Read the Room: Inferring Social Context Through Dyadic Interaction Recognition in Cyber-physical-social Infrastructure Systems

TL;DR

This paper advances cyber-physical-social infrastructure systems (CPSIS) by focusing on social benefits and privacy-preserving measurement of human interactions within infrastructure. It introduces a dyadic interaction dataset drawn from a five-category taxonomy and benchmarks five skeleton-based recognition models on 12 dyadic interactions, finding ConvLSTM to be the most effective for capturing spatiotemporal social cues. The study reveals that depth-sensor–based skeleton data can enable robust dyadic interaction recognition even under occlusion, suggesting practical pathways for integrating social objectives into CPSIS. The work lays groundwork for mapping social interactions to social benefits, with potential applications in healthcare, smart spaces, and autonomous systems, while highlighting the need for deeper understanding of social meanings and more efficient implementations.

Abstract

Cyber-physical systems (CPS) integrate sensing, computing, and control to improve infrastructure performance, focusing on economic goals like performance and safety.
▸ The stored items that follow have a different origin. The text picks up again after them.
(** The loop of the clear command that recomputes [db_bp_set]. *)
Fixpoint clear_scan (n i : nat) (table : list Z) (bp_set : bool) : bool :=
  match n with
  | O => bp_set
  | S n' =>
      if decide (table !!! i = 0) then clear_scan n' (S i) table false
      else true
  end.

(** The value of a byte once it is stored in a plain [char]. *)
Definition to_char (bd : DebugBuild) (byte : Z) : Z :=
  if char_is_signed bd then wrap_signed 8 byte else wrap_unsigned 8 byte.

(** [db_process_break_cmd], with [subcmd], [bpnum] and [addr] as its
    scan leaves them; [mem] gives the byte at an address, which the
    set command stores in the plain [char op] before it compares it
    with the opcodes.  The scan writes the terminator of its header
    one byte past [char hdr[9]] too; the handler scans once, so a
    cleared format is not read again, and it assigns [subcmd], [bpnum]
    and [addr] after the header. *)
Definition db_process_break_cmd (bd : DebugBuild) (ops : ExtendOpcodes)
    (mem : Z -> Z) (subcmd : ascii) (bpnum addr : Z) (st : DbState)
  : Outcome DbState :=
  if decide (bpnum < 0 \/ Z.of_nat DB_MAX_BPS <= bpnum) then Exits (-1)
  else if decide (subcmd = "S"%char) then
    let op := to_char bd (mem (to_uint addr)) in
    let addr :=
      if decide (op = OPC_EXTEND ops) then to_int (addr + 2)
      else if decide (op = OPC_EXTEND0 ops) then to_int (addr + 1)
      else addr in
    Returns (db_regenerate_current_ips
               (mkDbState (db_debug_enabled st) true
                          (<[Z.to_nat bpnum := to_uint addr]> (db_bp_table st))
                          (db_current_ips st) (db_sent st)))
  else if decide (subcmd = "C"%char) then
    let table := <[Z.to_nat bpnum := 0]> (db_bp_table st) in
    Returns (db_regenerate_current_ips
               (mkDbState (db_debug_enabled st)
                          (clear_scan DB_MAX_BPS 0 table (db_bp_set st))
                          table (db_current_ips st) (db_sent st)))
  else Exits (-1).

(** [db_process_data_cmd]: the answers go to the debug stream. *)
Definition db_process_data_cmd (line : ClientLine) (st : DbState)
  : Outcome DbState :=
  let send m :=
    Returns (mkDbState (db_debug_enabled st) (db_bp_set st) (db_bp_table st)
                       (db_current_ips st) (db_sent st ++ [m])) in
  if decide (subcmd line = "S"%char) then Exits (-1)
  else if decide (subcmd line = "G"%char) then
    if decide (subsubcmd line = "S"%char) then send MsgDataState
    else if decide (subsubcmd line = "M"%char) then
      send (MsgDataMemory (num1 line) (num2 line))
    else Exits (-1)
  else Exits (-1).

(** The loop of [db_process_client_commands]: lines are taken from
    [input] until a continue command; running out of input is the
    read error.  [held] is [None] as long as [format] is as
    initialised, and the scan then fills [hdr] and [cmd] from the
    line.  Once the terminator written past [hdr] has cleared
    [format], the scan assigns nothing and [hdr] and [cmd] keep what
    they hold, [held]; the handlers still scan the line themselves. *)
Fixpoint client_loop (bd : DebugBuild) (ops : ExtendOpcodes) (mem : Z -> Z)
    (held : option (string * ascii)) (input : list ClientLine) (st : DbState)
  : Outcome (DbState * list ClientLine) :=
  match input with
  | [] => Exits (-1)
  | line :: rest =>
      let scanned :=
        match held with
        | Some locals => locals
        | None => (hdr line, cmd line)
        end in
      let held' :=
        match held with
        | Some locals => Some locals
        | None =>
            if hdr_overrun_clears_format bd
               && (7 <=? String.length (hdr line))%nat
            then Some scanned else None
        end in
      if decide (scanned.1 = "*DEBUG*"%string) then
        if decide (scanned.2 = "B"%char) then
          bind (db_process_break_cmd bd ops mem (subcmd line) (num1 line)
                                     (num2 line) st)
               (client_loop bd ops mem held' rest)
        else if decide (scanned.2 = "C"%char) then Returns (st, rest)
        else if decide (scanned.2 = "D"%char) then
          bind (db_process_data_cmd line st)
               (client_loop bd ops mem held' rest)
        else Exits (-1)
      else Exits (-1)
  end.

Definition db_process_client_commands (bd : DebugBuild) (ops : ExtendOpcodes)
    (mem : Z -> Z) (input : list ClientLine) (st : DbState)
  : Outcome (DbState * list ClientLine) :=
  client_loop bd ops mem None input st.

(** The loop of [db_prepare], [n] slots to go. *)
Fixpoint prepare_loop (n i : nat) (table ips : list Z) : list Z * list Z :=
  match n with
  | O => (table, ips)
  | S n' => prepare_loop n' (S i) (<[i := 0]> table) (<[i := 0]> ips)
  end.

(** The part of [db_prepare] that resets the globals. *)
Definition db_reset (st : DbState) : DbState :=
  let '(table, ips) :=
    prepare_loop DB_MAX_BPS 0 (db_bp_table st) (db_current_ips st) in
  mkDbState (db_debug_enabled st) false table (<[DB_MAX_BPS := 0]> ips)
            (db_sent st).

Definition db_send_ready (st : DbState) : DbState :=
  mkDbState (db_debug_enabled st) (db_bp_set st) (db_bp_table st)
            (db_current_ips st) (db_sent st ++ [MsgReady]).

Definition db_prepare (bd : DebugBuild) (ops : ExtendOpcodes) (mem : Z -> Z)
    (input : list ClientLine) (st : DbState)
  : Outcome (DbState * list ClientLine) :=
  if db_debug_enabled st then
    db_process_client_commands bd ops mem input (db_send_ready (db_reset st))
  else Returns (st, input).

(** The [for] loop of [db_checkBreak] over the authoritative table: the
    first slot from [j] on that holds [actual_ip - 1]. *)
Fixpoint find_breakpoint (n j : nat) (table : list Z) (actual_ip : Z)
  : option nat :=
  match n with
  | O => None
  | S n' =>
      if decide (table !!! j = to_uint (actual_ip - 1)) then Some j
      else find_breakpoint n' (S j) table actual_ip
  end.

Definition db_send_bp_hit (bpnum : nat) (st : DbState) : DbState :=
  mkDbState (db_debug_enabled st) (db_bp_set st) (db_bp_table st)
            (db_current_ips st) (db_sent st ++ [MsgHit bpnum]).

(** The [while] loop of [db_checkBreak]: slot [i] of [db_current_ips] is
    read, then [i] is incremented.  The commands handled at a hit may
    rewrite the array before the loop goes on. *)
Fixpoint checkBreak_loop (bd : DebugBuild) (ops : ExtendOpcodes)
    (mem : Z -> Z) (fuel i : nat)
    (actual_ip : Z) (input : list ClientLine) (st : DbState)
  : Outcome (DbState * list ClientLine) :=
  match fuel with
  | O => ReadsPastEnd
  | S fuel' =>
      match db_current_ips st !! i with
      | None => ReadsPastEnd
      | Some bp_ip =>
          if decide (bp_ip = 0) then Returns (st, input)
          else if decide (bp_ip = actual_ip) then
            match find_breakpoint DB_MAX_BPS 0 (db_bp_table st) actual_ip with
            | Some j =>
                bind (db_process_client_commands bd ops mem input
                        (db_send_bp_hit j st))
                     (fun '(st', input') =>
                        checkBreak_loop bd ops mem fuel' (S i) actual_ip
                                        input' st')
            | None => checkBreak_loop bd ops mem fuel' (S i) actual_ip input st
            end
          else checkBreak_loop bd ops mem fuel' (S i) actual_ip input st
      end
  end.

Definition db_checkBreak (bd : DebugBuild) (ops : ExtendOpcodes)
    (mem : Z -> Z)
    (actual_ip : Z) (input : list ClientLine) (st : DbState)
  : Outcome (DbState * list ClientLine) :=
  if db_debug_enabled st then
    if db_bp_set st then
      checkBreak_loop bd ops mem (DB_MAX_BPS + 2) 0 actual_ip input st
    else Returns (st, input)
  else Returns (st, input).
However, they often neglect potential human-centered (or ''social'') benefits. Cyber-physical-social infrastructure systems (CPSIS) aim to address this by aligning CPS with social objectives. This involves defining social benefits, understanding human interactions with each other and infrastructure, developing privacy-preserving measurement methods, modeling these interactions for prediction, linking them to social benefits, and actuating the physical environment to foster positive social outcomes. This paper delves into recognizing dyadic human interactions using real-world data, which is the backbone to measuring social behavior. This lays a foundation to address the need to enhance understanding of the deeper meanings and mutual responses inherent in human interactions. While RGB cameras are informative for interaction recognition, privacy concerns arise. Depth sensors offer a privacy-conscious alternative by analyzing skeletal movements. This study compares five skeleton-based interaction recognition algorithms on a dataset of 12 dyadic interactions. Unlike single-person datasets, these interactions, categorized into communication types like emblems and affect displays, offer insights into the cultural and emotional aspects of human interactions.

Paper Structure

This paper contains 7 sections, 1 equation, 6 figures.

Figures (6)

  • Figure 1: Situation of work within CPSIS annaswamy_control_nodate.
  • Figure 2: Sample depth data of 12 interactions. From left to right and top to bottom: Waving in, thumbs-up, waving, pointing, showing measurements, hugging, laughing, arm crossing, nodding, writing circles in the air, holding palms out, and twirling or scratching hair.
  • Figure 3: The testbed includes (a) the Azure Kinect 221cm above ground and tilted 37 degrees downward, (b) a 218.5cm $\times$ 180.5cm interaction area that is set 262cm away from the sensing module to ensure full view, in (c) an open indoor testbed location.
  • Figure 4: The features extracted from skeletons are (a) 32 joints, (b) angles defined by three joints, and (c) distances that connect two joints.
  • Figure 5: Overall structure of the deep learning models, which includes the input layer (depends on the considered model), model-specific layers, two fully connected layers containing 32 and 12 neurons respectively, and the output layer with softmax activation function.